2016 California State Senate 29th district election
Primary election
| Party |  | Candidate | Votes | % |
|  | Republican | Ling Ling Chang | 73,514 | 44.0 |
|  | Democratic | Josh Newman | 48,754 | 29.2 |
|  | Democratic | Sukhee Kang | 44,766 | 26.8 |
| Total votes |  |  | 167,034 | 100.0 |
General election
|  | Democratic | Josh Newman | 160,230 | 50.4 |
|  | Republican | Ling Ling Chang | 157,732 | 49.6 |
| Total votes |  |  | 317,962 | 100.0 |
|  | Democratic gain from Republican |  |  |  |

===2018 State Senate special recall election ===
On June 5, 2018, Chang won a recall election for the same State Senate seat that she had lost to Josh Newman two years earlier. Newman was targeted for recall by the Republican Party of California in an attempt to break the Democratic super majority in the Senate, though the campaign also emphasized Newman's vote to increase gas and vehicle taxes to fund infrastructure improvements.

2018 California's 29th State Senate district special recall election Successor of Josh Newman if a majority vote in favor of recall
| Party |  | Candidate | Votes | % |
|---|---|---|---|---|
|  | Republican | Ling Ling Chang | 50,215 | 33.8 |
|  | Democratic | Joseph Cho | 31,726 | 21.4 |
|  | Republican | Bruce Whitaker | 28,704 | 19.3 |
|  | Democratic | Josh Ferguson | 17,745 | 12.0 |
|  | Democratic | Kevin Carr | 12,713 | 8.6 |
|  | Republican | George C. Shen | 7,442 | 5.0 |
| Total votes |  |  | 148,545 | 100.0 |
|  | Republican gain from Democratic |  |  |  |

2018 California's 29th State Senate district special recall election
| Choice |  | Votes | % |
|---|---|---|---|
| For |  | 91,892 | 58.13 |
| Against |  | 66,197 | 41.87 |
| Total |  | 158,089 | 100.00 |

=== 2020 State Senate election ===
In 2020 Chang lost the election to serve a full term in the State Senate. She lost the 2020 rematch to Josh Newman by a margin about three times larger than she had lost in 2016.

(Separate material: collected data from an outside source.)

(** The interest rate of a pool: the surcharge of the removal queue on top of a base rate
    that lies between the configured bounds, and that moved from the previous rate by at most
    one configured step, towards the target the pool's debt asks for: when neither a step nor a
    bound cuts it short, the base is the target. *)
Theorem interest_rate_moves {W : Type} `{HL : SdkLaws} `{MW : MarginWorld W} `{Paginator}
    `{TokenRegistryKeeper W} `{MarginFloat} (ctx : Ctx) (pool : Pool) (w w' : W) (rate : Dec) :
  InterestRateComputation ctx pool w = (Ok rate, w') → rate_params_ok (params_of (store w)) →
  let p := params_of (store w) in
  ∃ base surcharge target, w' = w ∧ rate = base + surcharge ∧
    GetSQFromBlocks ctx pool base w = (Ok surcharge, w) ∧
    target_rate p.(HealthGainFactor) pool = Ok target ∧
    p.(InterestRateMin) <= base <= p.(InterestRateMax) ∧
    (p.(InterestRateMin) <= pool.(InterestRate) <= p.(InterestRateMax) →
     pool.(InterestRate) - p.(InterestRateDecrease) <= base
       <= pool.(InterestRate) + p.(InterestRateIncrease)) ∧
    (pool.(InterestRate) - p.(InterestRateDecrease) <= target
       <= pool.(InterestRate) + p.(InterestRateIncrease) →
     p.(InterestRateMin) <= target <= p.(InterestRateMax) → base = target).
Proof.
  intros Hrun (Hlo & Hup & Hdown). cbv zeta.
  apply InterestRateComputation_ok in Hrun as (target & r & sq & -> & Et & Er & Eq & ->).
  apply step_rate_bounds in Er as [B1 B2]; [|done..].
  destruct (clamp_rate_bounds r _ _ Hlo) as (C1 & C2 & C3).
  eexists _, sq, target. split; [done|]. split; [done|]. split; [done|]. split; [done|].
  split; [done|]. split; [intros; apply C3; lia|].
  intros Ht Hb. assert (r = target) as -> by lia. by apply C2.
Qed.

2020 California State Senate 29th district election
Primary election
| Party |  | Candidate | Votes | % |
|  | Republican | Ling Ling Chang (incumbent) | 98,687 | 47.4 |
|  | Democratic | Josh Newman | 69,732 | 33.5 |
|  | Democratic | Joseph Cho | 39,643 | 19.1 |
| Total votes |  |  | 208,062 | 100.0 |
General election
|  | Democratic | Josh Newman | 214,456 | 51.3 |
|  | Republican | Ling Ling Chang (incumbent) | 203,762 | 48.7 |
| Total votes |  |  | 418,218 | 100.0 |
|  | Democratic gain from Republican |  |  |  |

==Personal life==
Chang is married to Andrew Wong, an attorney.